#### [Task statement]
Please give again, word for word, the lines that lie between the start of the listing below and the line with "of, [map_error]. *)", both included.

#### [Given records]
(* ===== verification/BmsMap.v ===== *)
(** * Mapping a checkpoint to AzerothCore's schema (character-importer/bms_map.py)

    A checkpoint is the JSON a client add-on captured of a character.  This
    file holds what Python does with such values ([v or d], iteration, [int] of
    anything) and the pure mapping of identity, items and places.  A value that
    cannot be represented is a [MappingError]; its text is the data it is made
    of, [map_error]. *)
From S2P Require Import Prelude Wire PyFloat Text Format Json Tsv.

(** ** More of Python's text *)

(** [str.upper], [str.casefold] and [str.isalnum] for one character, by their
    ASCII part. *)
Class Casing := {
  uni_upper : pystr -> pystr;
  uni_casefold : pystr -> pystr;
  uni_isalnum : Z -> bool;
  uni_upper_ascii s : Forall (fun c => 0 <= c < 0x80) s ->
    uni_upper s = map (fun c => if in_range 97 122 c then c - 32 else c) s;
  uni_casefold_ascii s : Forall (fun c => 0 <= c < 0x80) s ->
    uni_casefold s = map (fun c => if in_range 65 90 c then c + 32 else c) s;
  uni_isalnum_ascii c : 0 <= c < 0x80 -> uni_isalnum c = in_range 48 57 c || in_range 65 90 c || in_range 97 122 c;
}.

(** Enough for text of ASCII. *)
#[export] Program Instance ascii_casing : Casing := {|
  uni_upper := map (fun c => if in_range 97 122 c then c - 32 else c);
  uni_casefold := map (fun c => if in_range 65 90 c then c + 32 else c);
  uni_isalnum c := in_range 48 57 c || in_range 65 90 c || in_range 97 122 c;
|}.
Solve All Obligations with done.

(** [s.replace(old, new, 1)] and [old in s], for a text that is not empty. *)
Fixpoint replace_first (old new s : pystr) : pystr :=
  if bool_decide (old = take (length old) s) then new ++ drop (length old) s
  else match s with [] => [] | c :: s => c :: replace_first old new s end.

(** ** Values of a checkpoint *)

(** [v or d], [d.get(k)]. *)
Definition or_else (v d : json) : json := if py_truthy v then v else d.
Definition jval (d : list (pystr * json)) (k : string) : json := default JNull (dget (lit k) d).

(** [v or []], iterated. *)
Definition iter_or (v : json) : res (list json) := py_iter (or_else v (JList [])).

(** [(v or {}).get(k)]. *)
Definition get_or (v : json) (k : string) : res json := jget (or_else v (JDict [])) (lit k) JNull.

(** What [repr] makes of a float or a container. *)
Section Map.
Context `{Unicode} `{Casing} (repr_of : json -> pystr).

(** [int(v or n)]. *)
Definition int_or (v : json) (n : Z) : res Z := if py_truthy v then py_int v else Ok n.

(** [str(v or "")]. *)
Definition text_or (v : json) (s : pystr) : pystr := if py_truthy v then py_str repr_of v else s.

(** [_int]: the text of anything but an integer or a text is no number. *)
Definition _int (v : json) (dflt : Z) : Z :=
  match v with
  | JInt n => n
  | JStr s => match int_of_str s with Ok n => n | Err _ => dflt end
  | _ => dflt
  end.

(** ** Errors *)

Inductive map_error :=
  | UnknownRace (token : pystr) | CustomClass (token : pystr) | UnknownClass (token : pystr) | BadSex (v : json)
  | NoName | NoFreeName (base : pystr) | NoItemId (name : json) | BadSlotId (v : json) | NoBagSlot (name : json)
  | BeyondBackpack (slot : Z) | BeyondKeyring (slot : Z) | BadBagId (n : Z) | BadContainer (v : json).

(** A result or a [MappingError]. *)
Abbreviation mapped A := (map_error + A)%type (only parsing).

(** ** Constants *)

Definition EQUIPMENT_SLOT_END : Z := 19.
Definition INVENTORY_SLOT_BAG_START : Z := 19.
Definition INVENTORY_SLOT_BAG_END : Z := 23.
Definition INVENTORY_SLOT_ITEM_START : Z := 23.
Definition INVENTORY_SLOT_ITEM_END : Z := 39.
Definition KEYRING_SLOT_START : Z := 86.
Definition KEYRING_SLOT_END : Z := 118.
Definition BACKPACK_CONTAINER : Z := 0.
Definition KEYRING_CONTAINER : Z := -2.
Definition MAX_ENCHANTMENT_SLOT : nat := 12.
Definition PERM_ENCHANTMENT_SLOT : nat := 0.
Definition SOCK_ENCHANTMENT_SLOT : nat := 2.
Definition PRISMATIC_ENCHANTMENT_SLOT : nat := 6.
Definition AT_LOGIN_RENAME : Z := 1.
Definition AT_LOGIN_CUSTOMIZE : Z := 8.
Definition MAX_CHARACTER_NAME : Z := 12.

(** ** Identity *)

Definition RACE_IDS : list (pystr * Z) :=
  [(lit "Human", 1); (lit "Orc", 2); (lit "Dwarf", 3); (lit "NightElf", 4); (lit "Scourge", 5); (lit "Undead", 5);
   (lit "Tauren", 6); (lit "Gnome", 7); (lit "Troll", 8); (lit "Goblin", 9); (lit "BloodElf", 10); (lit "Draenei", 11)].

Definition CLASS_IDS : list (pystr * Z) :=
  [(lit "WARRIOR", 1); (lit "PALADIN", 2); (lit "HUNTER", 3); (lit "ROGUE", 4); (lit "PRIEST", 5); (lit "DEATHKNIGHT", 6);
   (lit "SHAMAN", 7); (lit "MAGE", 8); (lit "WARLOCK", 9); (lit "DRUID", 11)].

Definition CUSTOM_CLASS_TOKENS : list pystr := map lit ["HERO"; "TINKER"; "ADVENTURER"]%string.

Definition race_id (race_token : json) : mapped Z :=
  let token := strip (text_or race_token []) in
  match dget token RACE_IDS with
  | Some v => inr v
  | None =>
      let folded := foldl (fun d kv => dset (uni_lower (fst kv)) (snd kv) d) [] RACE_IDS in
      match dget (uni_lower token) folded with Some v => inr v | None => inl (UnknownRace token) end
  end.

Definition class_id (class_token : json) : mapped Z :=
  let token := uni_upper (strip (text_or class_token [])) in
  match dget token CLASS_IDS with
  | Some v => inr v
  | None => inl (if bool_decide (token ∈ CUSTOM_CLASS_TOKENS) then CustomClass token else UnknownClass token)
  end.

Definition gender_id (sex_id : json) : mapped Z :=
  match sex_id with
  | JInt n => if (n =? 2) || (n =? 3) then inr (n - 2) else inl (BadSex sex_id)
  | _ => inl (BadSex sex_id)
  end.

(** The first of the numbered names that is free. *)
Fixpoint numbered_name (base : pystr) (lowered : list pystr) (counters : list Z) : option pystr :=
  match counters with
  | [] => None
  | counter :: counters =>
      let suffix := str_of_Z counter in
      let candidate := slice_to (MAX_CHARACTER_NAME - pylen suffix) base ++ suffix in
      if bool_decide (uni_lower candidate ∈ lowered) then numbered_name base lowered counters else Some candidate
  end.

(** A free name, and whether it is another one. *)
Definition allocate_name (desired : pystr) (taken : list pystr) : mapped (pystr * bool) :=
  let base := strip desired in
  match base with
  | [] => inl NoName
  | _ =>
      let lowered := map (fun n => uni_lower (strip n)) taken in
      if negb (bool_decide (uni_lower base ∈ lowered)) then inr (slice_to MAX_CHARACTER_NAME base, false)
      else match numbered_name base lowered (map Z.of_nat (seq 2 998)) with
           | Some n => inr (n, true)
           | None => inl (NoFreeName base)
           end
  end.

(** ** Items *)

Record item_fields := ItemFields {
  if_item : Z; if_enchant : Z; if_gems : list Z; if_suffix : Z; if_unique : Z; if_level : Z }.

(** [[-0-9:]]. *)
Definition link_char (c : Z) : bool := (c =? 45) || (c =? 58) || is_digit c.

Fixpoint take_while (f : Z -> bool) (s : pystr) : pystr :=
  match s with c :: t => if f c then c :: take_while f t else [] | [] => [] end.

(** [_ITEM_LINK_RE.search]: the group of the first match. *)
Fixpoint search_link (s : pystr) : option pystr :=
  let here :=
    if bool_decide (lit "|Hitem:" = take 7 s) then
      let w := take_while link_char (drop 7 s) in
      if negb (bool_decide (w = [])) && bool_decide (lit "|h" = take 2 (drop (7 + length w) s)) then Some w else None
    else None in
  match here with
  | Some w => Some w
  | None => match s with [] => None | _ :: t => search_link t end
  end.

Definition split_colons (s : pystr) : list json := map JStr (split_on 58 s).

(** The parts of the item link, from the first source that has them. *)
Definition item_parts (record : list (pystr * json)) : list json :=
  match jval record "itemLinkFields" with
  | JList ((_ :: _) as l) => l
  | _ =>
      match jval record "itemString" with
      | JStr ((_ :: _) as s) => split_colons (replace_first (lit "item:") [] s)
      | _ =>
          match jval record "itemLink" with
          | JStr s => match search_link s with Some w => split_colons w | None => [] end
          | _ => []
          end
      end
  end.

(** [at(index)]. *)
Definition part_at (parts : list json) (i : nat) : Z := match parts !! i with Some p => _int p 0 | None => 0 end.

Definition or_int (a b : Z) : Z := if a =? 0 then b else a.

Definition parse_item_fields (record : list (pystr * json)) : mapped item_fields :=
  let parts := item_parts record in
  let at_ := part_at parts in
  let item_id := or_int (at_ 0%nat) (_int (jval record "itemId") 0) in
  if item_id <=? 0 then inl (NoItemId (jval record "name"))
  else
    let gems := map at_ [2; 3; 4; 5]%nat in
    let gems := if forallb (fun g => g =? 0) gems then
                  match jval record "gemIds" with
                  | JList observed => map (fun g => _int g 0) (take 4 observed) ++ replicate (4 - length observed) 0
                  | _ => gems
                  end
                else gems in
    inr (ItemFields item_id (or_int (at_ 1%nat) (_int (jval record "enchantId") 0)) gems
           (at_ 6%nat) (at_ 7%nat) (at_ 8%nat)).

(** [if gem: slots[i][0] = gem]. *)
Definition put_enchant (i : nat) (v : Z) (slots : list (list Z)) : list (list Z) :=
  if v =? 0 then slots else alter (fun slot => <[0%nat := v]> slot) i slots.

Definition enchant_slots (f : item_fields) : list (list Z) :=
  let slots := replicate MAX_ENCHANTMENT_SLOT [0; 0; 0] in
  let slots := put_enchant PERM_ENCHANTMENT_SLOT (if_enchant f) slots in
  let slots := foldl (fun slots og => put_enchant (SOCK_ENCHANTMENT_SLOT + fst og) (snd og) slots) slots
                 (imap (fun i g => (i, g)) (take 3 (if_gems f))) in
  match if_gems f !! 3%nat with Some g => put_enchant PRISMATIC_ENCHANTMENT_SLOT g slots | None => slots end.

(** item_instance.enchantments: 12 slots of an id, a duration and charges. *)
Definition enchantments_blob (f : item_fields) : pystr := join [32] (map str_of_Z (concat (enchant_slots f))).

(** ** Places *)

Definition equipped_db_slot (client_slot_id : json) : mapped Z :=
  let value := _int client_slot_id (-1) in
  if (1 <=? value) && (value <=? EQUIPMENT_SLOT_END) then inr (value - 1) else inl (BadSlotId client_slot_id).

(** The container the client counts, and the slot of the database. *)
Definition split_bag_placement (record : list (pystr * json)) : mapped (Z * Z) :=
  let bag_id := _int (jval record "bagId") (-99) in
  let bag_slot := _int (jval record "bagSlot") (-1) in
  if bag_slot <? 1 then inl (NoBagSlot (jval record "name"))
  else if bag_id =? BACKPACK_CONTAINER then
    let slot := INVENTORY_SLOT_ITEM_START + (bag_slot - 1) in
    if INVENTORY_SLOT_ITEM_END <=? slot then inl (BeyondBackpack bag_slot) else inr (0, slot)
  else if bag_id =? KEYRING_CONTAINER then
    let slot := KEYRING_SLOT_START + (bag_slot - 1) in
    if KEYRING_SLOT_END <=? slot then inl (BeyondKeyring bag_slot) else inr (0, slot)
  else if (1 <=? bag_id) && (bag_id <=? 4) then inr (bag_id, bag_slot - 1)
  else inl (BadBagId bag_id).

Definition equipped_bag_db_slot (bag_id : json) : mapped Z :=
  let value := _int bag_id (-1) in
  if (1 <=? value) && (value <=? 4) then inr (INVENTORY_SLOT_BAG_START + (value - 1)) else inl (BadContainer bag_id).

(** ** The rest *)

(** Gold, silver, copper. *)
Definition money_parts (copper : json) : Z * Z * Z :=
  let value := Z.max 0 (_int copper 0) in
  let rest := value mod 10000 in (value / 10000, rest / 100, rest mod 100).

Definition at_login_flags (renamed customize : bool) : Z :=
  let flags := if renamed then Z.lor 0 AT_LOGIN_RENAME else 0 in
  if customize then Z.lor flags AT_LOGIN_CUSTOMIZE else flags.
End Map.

#### [Your response]
(* ===== verification/BmsMap.v ===== *)
(** * Mapping a checkpoint to AzerothCore's schema (character-importer/bms_map.py)

    A checkpoint is the JSON a client add-on captured of a character.  This
    file holds what Python does with such values ([v or d], iteration, [int] of
    anything) and the pure mapping of identity, items and places.  A value that
    cannot be represented is a [MappingError]; its text is the data it is made
    of, [map_error]. *)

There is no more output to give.